(Collected data)
(* ===== verification/GoText.v ===== *)
(** * Text in Go: UTF-8, strings.ToUpper and encoding/json

    The job functions of worker/func.go and of the examples work on text with
    three packages of the standard library; here is what they use of them.  The
    case table of package unicode is an argument; the ASCII fast path of
    [strings.ToUpper] is proved to be the mapping it shortcuts. *)

From S2P Require Import Prelude GoStd.

(** ** Package unicode/utf8 *)

Definition RuneError : Z := 65533.

(** The sequence a first byte starts: its length, the payload of the byte, and
    the range of the second byte. *)
Definition first_byte (b : Z) : option (nat * Z * Z * Z) :=
  if decide (b < 128)%Z then Some (1%nat, b, 0, 0)%Z
  else if decide (194 ≤ b < 224)%Z then Some (2%nat, b - 192, 128, 191)%Z
  else if decide (b = 224)%Z then Some (3%nat, 0, 160, 191)%Z
  else if decide (b = 237)%Z then Some (3%nat, 13, 128, 159)%Z
  else if decide (224 ≤ b < 240)%Z then Some (3%nat, b - 224, 128, 191)%Z
  else if decide (b = 240)%Z then Some (4%nat, 0, 144, 191)%Z
  else if decide (240 ≤ b < 244)%Z then Some (4%nat, b - 240, 128, 191)%Z
  else if decide (b = 244)%Z then Some (4%nat, 4, 128, 143)%Z
  else None.

(** [utf8.DecodeRune(p)]: the rune and its size; an invalid sequence is
    [RuneError] of size 1. *)
Definition DecodeRune (p : bytes) : Z * nat :=
  match byte_val <$> take 4 p with
  | [] => (RuneError, 0)
  | b0 :: rest =>
      match first_byte b0 with
      | None => (RuneError, 1)
      | Some (n, x, lo, hi) =>
          match n, rest with
          | 1, _ => (b0, 1)
          | S _, b1 :: rest =>
              if decide (lo ≤ b1 ≤ hi)%Z then
                match n, rest with
                | 2, _ => (x * 64 + b1 mod 64, 2%nat)%Z
                | 3, b2 :: _ =>
                    if decide (128 ≤ b2 ≤ 191)%Z
                    then ((x * 64 + b1 mod 64) * 64 + b2 mod 64, 3%nat)%Z else (RuneError, 1)
                | 4, b2 :: b3 :: _ =>
                    if decide (128 ≤ b2 ≤ 191 ∧ 128 ≤ b3 ≤ 191)%Z
                    then (((x * 64 + b1 mod 64) * 64 + b2 mod 64) * 64 + b3 mod 64, 4%nat)%Z
                    else (RuneError, 1)
                | _, _ => (RuneError, 1)
                end
              else (RuneError, 1)
          | _, _ => (RuneError, 1)
          end
      end
  end.

(** [utf8.AppendRune(nil, r)] *)
Definition EncodeRune (r : Z) : bytes :=
  let r := if decide (r < 0 ∨ 55296 ≤ r ≤ 57343 ∨ 1114111 < r)%Z then RuneError else r in
  let tail n := byte_of (128 + (r / 64 ^ n) mod 64) in
  if decide (r < 128)%Z then [byte_of r]
  else if decide (r < 2048)%Z then [byte_of (192 + r / 64); tail 0%Z]
  else if decide (r < 65536)%Z then [byte_of (224 + r / 4096); tail 1%Z; tail 0%Z]
  else [byte_of (240 + r / 262144); tail 2%Z; tail 1%Z; tail 0%Z].

(** A loop over the runes of a string, [f] on each rune and its bytes; a
    string of [n] bytes has at most [n] runes. *)
Fixpoint range_runes (fuel : nat) (f : Z → bytes → bytes) (s : bytes) : bytes :=
  match fuel, s with
  | O, _ | _, [] => []
  | S fuel, _ =>
      let '(r, n) := DecodeRune s in f r (take n s) ++ range_runes fuel f (drop n s)
  end.

(** ** Package strings *)

Section upper.
(** [unicode.ToUpper] *)
Variable upper : Z → Z.

Definition ascii_upper (c : byte) : byte :=
  if decide (97 ≤ byte_val c ≤ 122)%Z then byte_of (byte_val c - 32) else c.

(** [strings.Map(unicode.ToUpper, s)]: a negative rune is dropped. *)
Definition map_upper (s : bytes) : bytes :=
  range_runes (length s) (λ r _, if decide (upper r < 0)%Z then [] else EncodeRune (upper r)) s.

(** [strings.ToUpper(s)] *)
Definition ToUpper (s : bytes) : bytes :=
  if forallb (λ c, bool_decide (byte_val c < 128)%Z) s then ascii_upper <$> s else map_upper s.
End upper.

(** ** Package encoding/json *)

(** A value to be marshalled: a number with its digits, the fields of a struct. *)
Inductive json :=
| JNum (digits : bytes)
| JStr (s : bytes)
| JObj (fields : list (bytes * json)).

Definition hex_digit (d : Z) : byte := if decide (d < 10)%Z then byte_of (48 + d) else byte_of (87 + d).

Definition u_escape (r : Z) : bytes :=
  str "\u" ++ [hex_digit (r / 4096 mod 16); hex_digit (r / 256 mod 16);
               hex_digit (r / 16 mod 16); hex_digit (r mod 16)].

(** The characters with a short escape. *)
Definition short_escape (r : Z) : option byte :=
  if decide (r = 34 ∨ r = 92)%Z then Some (byte_of r)
  else if decide (r = 8)%Z then Some (byte_of 98)
  else if decide (r = 12)%Z then Some (byte_of 102)
  else if decide (r = 10)%Z then Some (byte_of 110)
  else if decide (r = 13)%Z then Some (byte_of 114)
  else if decide (r = 9)%Z then Some (byte_of 116)
  else None.

(** One rune in a string literal: control characters, <, >, & and the line
    separators are escaped, and so is a byte that is not UTF-8. *)
Definition json_rune (r : Z) (bs : bytes) : bytes :=
  match short_escape r with
  | Some c => [byte_of 92; c]
  | None =>
      if decide (r < 32 ∨ r = 60 ∨ r = 62 ∨ r = 38 ∨ r = 8232 ∨ r = 8233)%Z then u_escape r
      else if decide (r = RuneError ∧ length bs = 1) then u_escape RuneError
      else bs
  end.

Definition json_string (s : bytes) : bytes :=
  byte_of 34 :: range_runes (length s) json_rune s ++ [byte_of 34].

(** [json.Marshal] of a struct. *)
Fixpoint marshal (v : json) : bytes :=
  match v with
  | JNum d => d
  | JStr s => json_string s
  | JObj fields =>
      str "{" ++
      (fix go (first : bool) (fs : list (bytes * json)) :=
         match fs with
         | [] => []
         | (k, v) :: fs =>
             (if first then [] else str ",") ++ json_string k ++ str ":" ++ marshal v ++ go false fs
         end) true fields ++ str "}"
  end.

(** ** The fast path *)

Lemma DecodeRune_ascii c s : (byte_val c < 128)%Z → DecodeRune (c :: s) = (byte_val c, 1).
Proof. intros Hc. unfold DecodeRune. cbn. unfold first_byte. by rewrite decide_True. Qed.

Lemma EncodeRune_ascii r : (0 ≤ r < 128)%Z → EncodeRune r = [byte_of r].
Proof.
  intros Hr. unfold EncodeRune. cbv zeta.
  destruct (decide (r < 0 ∨ 55296 ≤ r ≤ 57343 ∨ 1114111 < r)%Z); [lia|]. by rewrite decide_True by lia.
Qed.

(** A table that treats ASCII as ASCII: upper case of a letter, nothing else. *)
Definition ascii_table (upper : Z → Z) : Prop :=
  ∀ r, (0 ≤ r < 128)%Z → upper r = if decide (97 ≤ r ≤ 122)%Z then (r - 32)%Z else r.

(** [strings.ToUpper] is the mapping of the case table over the runes. *)
Lemma ToUpper_map upper s : ascii_table upper → ToUpper upper s = map_upper upper s.
Proof.
  intros Ht. unfold ToUpper. destruct (forallb _ s) eqn:Hs; [|done]. unfold map_upper.
  induction s as [|c s IH]; [done|]. simpl in Hs. apply andb_true_iff in Hs as [Hc Hs].
  apply bool_decide_eq_true in Hc. pose proof (byte_val_range c).
  cbn [range_runes length]. rewrite DecodeRune_ascii by done. simpl take. simpl drop.
  rewrite ?drop_0, <- (IH Hs). rewrite Ht by lia. csimpl. unfold ascii_upper.
  destruct (decide (97 ≤ byte_val c ≤ 122)%Z);
    rewrite decide_False, EncodeRune_ascii by lia; simpl; [done|].
  by rewrite byte_of_val.
Qed.
(* ===== verification/ExampleWorker.v ===== *)
(** * The example worker: example/worker/worker.go

    The example's three job functions are written against the interface of
    JobFuncs.v, and its [main] is a sequence of actions of the running worker of
    System.v: handlers, one server, six functions, [Ready], [Work].  Package
    unicode's case table, the runtime's answers to [SysInfo] and what [MemInfo]
    returns are arguments. *)

From S2P Require Import Prelude GoStd Protocol ClientWire WorkerPack AgentIO Agent Worker.
From S2P Require Import WorkerAbilities WorkerJobs System GoText JobFuncs.
Import WC.

(** ** The job functions *)

(** [time.Sleep]: time passes, nothing is sent. *)
Definition Sleep (seconds : Z) : Prog unit := mret ().

Section functions.
Context {J : Type} `{Job J}.
Variable upper : Z → Z.

Definition ex_ToUpper (job : J) : Prog (slice * option error) :=
  let data := ToUpper upper (sl (job_Data job)) in
  mret (Some data, None).

Definition ToUpperDelay10 (job : J) : Prog (slice * option error) :=
  Sleep 10 ;;
  let data := ToUpper upper (sl (job_Data job)) in
  mret (Some data, None).

(** The loop of [Foobar] from [i] on, for [n] more rounds. *)
Fixpoint Foobar_loop (n : nat) (i : Z) (job : J) : Prog unit :=
  match n with
  | O => mret ()
  | S n =>
      job_SendWarning job [byte_of i] ;;
      job_SendData job [byte_of i] ;;
      job_UpdateStatus job (i + 1) 100 ;;
      Foobar_loop n (i + 1) job
  end.

Definition Foobar (job : J) : Prog (slice * option error) :=
  Foobar_loop 10 0 job ;;
  mret (job_Data job, None).
End functions.

(** ** [main] *)

(** The error handler interrupts the process for this error. *)
Definition interrupts (e : error) : bool :=
  match e with OpError _ temporary => negb temporary | _ => false end.

Section main.
Variable upper : Z → Z.
Variable runtime : systemInfo.
Variable mem_info : inPack → Prog (slice * option error).

Definition ex_functions : list (bytes * JobFunc * Z) :=
  [(str "Foobar", as_JobFunc Foobar, Unlimited);
   (str "ToUpper", as_JobFunc (ex_ToUpper upper), Unlimited);
   (str "ToUpperTimeOut5", as_JobFunc (ToUpperDelay10 upper), 5%Z);
   (str "ToUpperTimeOut20", as_JobFunc (ToUpperDelay10 upper), 20%Z);
   (str "SysInfo", as_JobFunc (SysInfo runtime), Unlimited);
   (str "MemInfo", as_JobFunc mem_info, Unlimited)].

(** [main] up to [signal.Wait], its dial given: [Ready] fails or [Work] runs. *)
Definition ex_setup : list sact :=
  [SCore (ASetErrorHandler true); SCore (ASetJobHandler (Some (λ _, None))); SAddServer] ++
  ((λ x, SCore (AAddFunc x.1.1 x.1.2 x.2)) <$> ex_functions).

Definition ex_main (d : dial) : list sact :=
  ex_setup ++
  match d with
  | inl rd => [SReady (λ _, d); SWork (λ _, d)]
  | inr _ => [SReady (λ _, d)]
  end.

(** Its deferred [w.Close()], after an interrupt. *)
Definition ex_close : list sact := [SCore ACloseBegin; SCloseFinish].
End main.

(** ** What [main] sets up *)

(** The state some actions lead to, and that they do; evaluated without looking
    into the functions. *)
Definition end_of (r : option (outcome system)) : system :=
  match r with Some (Val st) => st | _ => system_of Unlimited end.
Definition ends (r : option (outcome system)) : bool :=
  match r with Some (Val _) => true | _ => false end.

Lemma end_of_eq r : ends r = true → r = Some (Val (end_of r)).
Proof. by destruct r as [[]|]. Qed.

Ltac hide_functions :=
  unfold ex_main, ex_setup, ex_functions;
  generalize (as_JobFunc Foobar);
  lazymatch goal with |- context [as_JobFunc (ex_ToUpper ?u)] =>
    generalize (as_JobFunc (ex_ToUpper u)); generalize (as_JobFunc (ToUpperDelay10 u)) end;
  lazymatch goal with |- context [as_JobFunc (SysInfo ?r)] => generalize (as_JobFunc (SysInfo r)) end;
  lazymatch goal with |- context [as_JobFunc ?m] => generalize (as_JobFunc m) end; intros.

(** The example worker comes up.  When its dial succeeds, [main] reaches
    [signal.Wait] with the worker serving: the server has been told of the six
    functions with their timeouts and has one grab; when the dial fails, [Ready]
    has announced nothing and there is no read loop. *)
Theorem example_worker_serves w upper rt mi d :
  ∃ st, srun (H := w) map_to_list (ex_main upper rt mi d) (system_of Unlimited) = Some (Val st) ∧
    match d with
    | inl _ =>
        main st = Serving ∧ map l_pc (concat (map loops (links st))) = [AtRead] ∧
        ∃ os, wires (nt (core st)) = [os ++ [grab_pack]] ∧
          abilities os = list_to_map ((λ x, (x.1.1, x.2)) <$> ex_functions upper rt mi)
    | inr _ => main st = NotStarted ∧ wires (nt (core st)) = [] ∧ map loops (links st) = [[]]
    end.
Proof.
  hide_functions. eexists. split; [apply end_of_eq; destruct w, d; vm_compute; reflexivity|].
  destruct d as [rd|e]; (split; [destruct w; vm_compute; reflexivity|]);
    (split; [destruct w; vm_compute; reflexivity|]); [|destruct w; vm_compute; reflexivity].
  match goal with |- ∃ os, wires (nt (core ?st)) = _ ∧ _ =>
    exists (removelast (concat (wires (nt (core st))))) end.
  split.
  - destruct w; vm_compute; reflexivity.
  - apply (bool_decide_unpack _). destruct w; vm_compute; exact I.
Qed.

(** ** A lost connection *)

(** A server that goes away: the loop reads, checks and reports. *)
Definition ex_lost (e : error) : list sact :=
  [SLink 0 (NetIn 0 (Fail e)); SLink 0 (LoopRead 0); SLink 0 (LoopCheck 0); SLink 0 (LoopDisconnect 0)].

(** C39: the example worker does not notice that its server is gone.  Its error
    handler is written to end the process on a permanent network error, but what
    a lost connection hands it is a [*WorkerDisconnectError] around the error:
    the handler logs it and does not interrupt, the read loop is over, and no
    goroutine of the worker will ever move again. *)
Theorem lost_connection_unnoticed upper rt mi t :
  let e := OpError t false in
  ∃ st, srun (H := W64) map_to_list (ex_main upper rt mi (inl (mkReader [] [])) ++ ex_lost e)
          (system_of Unlimited) = Some (Val st) ∧
    interrupts e = true ∧
    errs (lg (core st)) = [Disconnect e 0] ∧ existsb interrupts (errs (lg (core st))) = false ∧
    main st = Serving ∧
    ∀ a, background a → (∀ i c ev, a ≠ SLink i (NetIn c ev)) → do_sact (H := W64) map_to_list a st = None.
Proof.
  intros e. unfold e. clear e. hide_functions. eexists. split; [apply end_of_eq; vm_compute; reflexivity|].
  do 4 (split; [vm_compute; reflexivity|]).
  intros a. apply quiescent_stuck. unfold quiescent. do 6 (split; [vm_compute; reflexivity|]).
  match goal with |- Forall _ (links ?st) =>
    assert (links st = [mkSys (mkAgent (Some 0) (Some 0) 1) 
      [mkConn (mkReader [] []) true [inr (OpError t false)]] false
      [mkLoop 1 0 Stopped] [Disconnect (OpError t false) 0] [] [] false]) as ->
  end.
  { vm_compute. reflexivity. }
  repeat constructor.
Qed.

Your assignment.
The required output is every line above from the one with "let e := OpError t false in" down to the one with "intros e. unfold", restated word for word, ends included.

Task output.
  let e := OpError t false in
  ∃ st, srun (H := W64) map_to_list (ex_main upper rt mi (inl (mkReader [] [])) ++ ex_lost e)
          (system_of Unlimited) = Some (Val st) ∧
    interrupts e = true ∧
    errs (lg (core st)) = [Disconnect e 0] ∧ existsb interrupts (errs (lg (core st))) = false ∧
    main st = Serving ∧
    ∀ a, background a → (∀ i c ev, a ≠ SLink i (NetIn c ev)) → do_sact (H := W64) map_to_list a st = None.
Proof.
  intros e. unfold e. clear e. hide_functions. eexists. split; [apply end_of_eq; vm_compute; reflexivity|].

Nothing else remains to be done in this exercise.